Even if you’re in the shade, it can get darned hot! If you’re sitting in your house, you’re being shaded by the roof – no direct sun is hitting you yet you’re still hot. Why? Because there’s still a lot of heat coming in – from the hot roof, the walls, sun shining through the windows and hot air entering the house.

There are other things that heat your house in the summer. Some obvious, some unexpected. You probably know that conventional light bulbs put out a lot of heat. In fact, each light bulb acts like a little space heater. But did you know that every appliance in your home, from your television to your refrigerator, is also pumping heat into the house 24-hours a day? And your water heater, especially if you have an oil boiler for your hot water – those throw off a ton of heat!

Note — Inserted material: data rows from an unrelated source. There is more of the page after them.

(* ===== verification/Effects.v ===== *)
(** * Programs that call their environment

    An asynchronous method of the control plane is a program: it computes, and it
    awaits calls to ports (stores, executors, clocks) that may answer anything or
    raise.  [trace] and [run] say what sequences of calls and answers an execution,
    unfinished or finished, can show, whatever the environment does; [safe] is the
    rule system that proves a program keeps to a monitor. *)

From S2P Require Import Prelude.

Section Programs.
Context {Q : Type} (R : Q -> Type).

Inductive prog (A : Type) : Type :=
| Ret (a : A)
| Throw (e : exn)
| Call (q : Q) (k : outcome (R q) -> prog A).
Arguments Ret {A} a.
Arguments Throw {A} e.
Arguments Call {A} q k.

Definition of_outcome {A} (o : outcome A) : prog A :=
  match o with Ok a => Ret a | Raise e => Throw e end.

Definition call (q : Q) : prog (R q) := Call q of_outcome.

Fixpoint pbind {A B} (p : prog A) (f : A -> prog B) : prog B :=
  match p with
  | Ret a => f a
  | Throw e => Throw e
  | Call q k => Call q (fun o => pbind (k o) f)
  end.

(** [try: p except Exception as exc: h(exc)] *)
Fixpoint pcatch {A} (p : prog A) (h : exn -> prog A) : prog A :=
  match p with
  | Ret a => Ret a
  | Throw e => h e
  | Call q k => Call q (fun o => pcatch (k o) h)
  end.

(** A call with the answer it got *)
Record event : Type := Ev { ev_call : Q; ev_answer : outcome (R ev_call) }.

(** The traces of an execution that may have stopped anywhere *)
Fixpoint trace {A} (p : prog A) (tr : list event) : Prop :=
  match p with
  | Ret _ | Throw _ => tr = []
  | Call q k => tr = [] \/ exists o tr', tr = Ev q o :: tr' /\ trace (k o) tr'
  end.

(** The traces and results of finished executions *)
Fixpoint run {A} (p : prog A) (tr : list event) (res : outcome A) : Prop :=
  match p with
  | Ret a => tr = [] /\ res = Ok a
  | Throw e => tr = [] /\ res = Raise e
  | Call q k => exists o tr', tr = Ev q o :: tr' /\ run (k o) tr' res
  end.

(** Execution against a stateful environment, with the trace it shows *)
Fixpoint exec {A S} (h : forall q, M S (R q)) (p : prog A) (s : S) : outcome A * S * list event :=
  match p with
  | Ret a => (Ok a, s, [])
  | Throw e => (Raise e, s, [])
  | Call q k =>
      let '(o, s1) := h q s in
      let '(res, s2, tr) := exec h (k o) s1 in
      (res, s2, Ev q o :: tr)
  end.

Lemma exec_run {A S} (h : forall q, M S (R q)) (p : prog A) s :
  run p (snd (exec h p s)) (fst (fst (exec h p s))).
Proof.
  revert s. induction p as [a|e|q k IH]; intros s; simpl; [done..|].
  destruct (h q s) as [o s1]. specialize (IH o s1).
  destruct (exec h (k o) s1) as [[res s2] tr]. eauto.
Qed.

(** The state of the environment after the calls of a trace *)
Definition after {S} (h : forall q, M S (R q)) (tr : list event) (s : S) : S :=
  foldl (fun s e => snd (h (ev_call e) s)) s tr.

(** Each answer of an execution is the environment's, in the state the calls before it
    left. *)
Lemma exec_answer {A S} (h : forall q, M S (R q)) (p : prog A) s pre e post :
  snd (exec h p s) = pre ++ e :: post -> ev_answer e = fst (h (ev_call e) (after h pre s)).
Proof.
  revert s pre. induction p as [a|x|q k IH]; intros s pre H; [by destruct pre..|].
  cbn [exec] in H. destruct (h q s) as [o s1] eqn:Eh. specialize (IH o s1).
  destruct (exec h (k o) s1) as [[res s2] tr] eqn:Ee. cbn in *.
  destruct pre as [|e0 pre]; injection H as <- H; cbn; [by rewrite Eh|]. rewrite Eh. by apply IH.
Qed.

Lemma run_trace {A} (p : prog A) tr res : run p tr res -> trace p tr.
Proof.
  revert tr. induction p as [a|e|q k IH]; intros tr; simpl; [by intros [-> _]..|].
  intros (o & tr' & -> & H). right. eauto.
Qed.

(** A monitor reads the events and may refuse one. *)
Context {St : Type} (step : St -> event -> option St).

Fixpoint monitor (m : St) (tr : list event) : option St :=
  match tr with
  | [] => Some m
  | e :: rest => match step m e with Some m' => monitor m' rest | None => None end
  end.

(** From monitor state [m] the program shows only accepted events, and ends in a
    monitor state related to its result by [post]. *)
Fixpoint safe {A} (m : St) (p : prog A) (post : St -> outcome A -> Prop) : Prop :=
  match p with
  | Ret a => post m (Ok a)
  | Throw e => post m (Raise e)
  | Call q k => forall o, match step m (Ev q o) with
                          | Some m' => safe m' (k o) post
                          | None => False
                          end
  end.

Lemma safe_bind {A B} m (p : prog A) (f : A -> prog B) post :
  safe m p (fun m' o => match o with Ok a => safe m' (f a) post | Raise e => post m' (Raise e) end) ->
  safe m (pbind p f) post.
Proof.
  revert m. induction p as [a|e|q k IH]; intros m; simpl; [done..|].
  intros H o. specialize (H o). destruct (step m _); [|done]. by apply IH.
Qed.

Lemma safe_catch {A} m (p : prog A) (h : exn -> prog A) post :
  safe m p (fun m' o => match o with Ok a => post m' (Ok a) | Raise e => safe m' (h e) post end) ->
  safe m (pcatch p h) post.
Proof.
  revert m. induction p as [a|e|q k IH]; intros m; simpl; [done..|].
  intros H o. specialize (H o). destruct (step m _); [|done]. by apply IH.
Qed.

Lemma safe_call m q (post : St -> outcome (R q) -> Prop) :
  (forall o, match step m (Ev q o) with Some m' => post m' o | None => False end) ->
  safe m (call q) post.
Proof. simpl. intros H o. specialize (H o). destruct (step m _); [|done]. by destruct o. Qed.

Lemma safe_ret {A} m (a : A) (post : St -> outcome A -> Prop) :
  post m (Ok a) -> safe m (Ret a) post.
Proof. done. Qed.

Lemma safe_throw {A} m e (post : St -> outcome A -> Prop) :
  post m (Raise e) -> safe m (Throw e) post.
Proof. done. Qed.

Lemma safe_outcome {A} m (o : outcome A) (post : St -> outcome A -> Prop) :
  post m o -> safe m (of_outcome o) post.
Proof. by destruct o. Qed.

Lemma safe_mono {A} m (p : prog A) (post post' : St -> outcome A -> Prop) :
  (forall m' o, post m' o -> post' m' o) -> safe m p post -> safe m p post'.
Proof.
  intros Hp. revert m. induction p as [a|e|q k IH]; intros m; simpl; [by apply Hp..|].
  intros H o. specialize (H o). destruct (step m _); [|done]. by apply IH.
Qed.

Lemma safe_trace {A} m (p : prog A) post tr :
  safe m p post -> trace p tr -> exists m', monitor m tr = Some m'.
Proof.
  revert m tr. induction p as [a|e|q k IH]; intros m tr; simpl.
  - intros _ ->. by exists m.
  - intros _ ->. by exists m.
  - intros Hs [->|(o & tr' & -> & Ht)]; [by exists m|]. specialize (Hs o). simpl.
    destruct (step m _) as [m'|]; [|done]. by eapply IH.
Qed.

Lemma safe_run {A} m (p : prog A) post tr res :
  safe m p post -> run p tr res -> exists m', monitor m tr = Some m' /\ post m' res.
Proof.
  revert m tr. induction p as [a|e|q k IH]; intros m tr; simpl.
  - intros H [-> ->]. eauto.
  - intros H [-> ->]. eauto.
  - intros Hs (o & tr' & -> & Hr). specialize (Hs o). simpl.
    destruct (step m _) as [m'|]; [|done]. by eapply IH.
Qed.

Lemma monitor_app m tr1 tr2 :
  monitor m (tr1 ++ tr2) = match monitor m tr1 with Some m' => monitor m' tr2 | None => None end.
Proof. revert m. induction tr1 as [|e tr1 IH]; intros m; simpl; [done|]. by destruct (step m e). Qed.
End Programs.

Arguments Ret {Q R A} a.
Arguments Throw {Q R A} e.
Arguments Call {Q R A} q k.
Arguments of_outcome {Q R A} o.
Arguments call {Q R} q.
Arguments pbind {Q R A B} p f.
Arguments pcatch {Q R A} p h.
Arguments Ev {Q R} ev_call ev_answer.
Arguments ev_call {Q R} e.
Arguments ev_answer {Q R} e.
Arguments trace {Q R A} p tr.
Arguments run {Q R A} p tr res.
Arguments exec {Q R A S} h p s.
Arguments after {Q R S} h tr s.
Arguments monitor {Q R St} step m tr.
Arguments safe {Q R St} step {A} m p post.

Arguments safe : simpl never.

Declare Scope prog_scope.
Delimit Scope prog_scope with prog.
Notation "x <- m ;; k" := (pbind m (fun x => k))
  (at level 100, m at next level, right associativity) : prog_scope.
Notation "m ;; k" := (pbind m (fun _ => k))
  (at level 100, k at level 200, right associativity) : prog_scope.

Quick recap -houses get hot in the summer because:

  • Solar radiation heats objects in direct sunlight, like your roof
  • Hot air carries heat directly into your house
  • Hot air and solar radiation heat your walls
  • Solar radiation enters through windows and skylights
  • Appliances and lights produce waste heat that enters your home

Beat the Heat!

Now that you know what causes your house to get hot, let’s see what you can do about it. I’ll start with the easy ones and work up to ideas that require more changes or greater investments.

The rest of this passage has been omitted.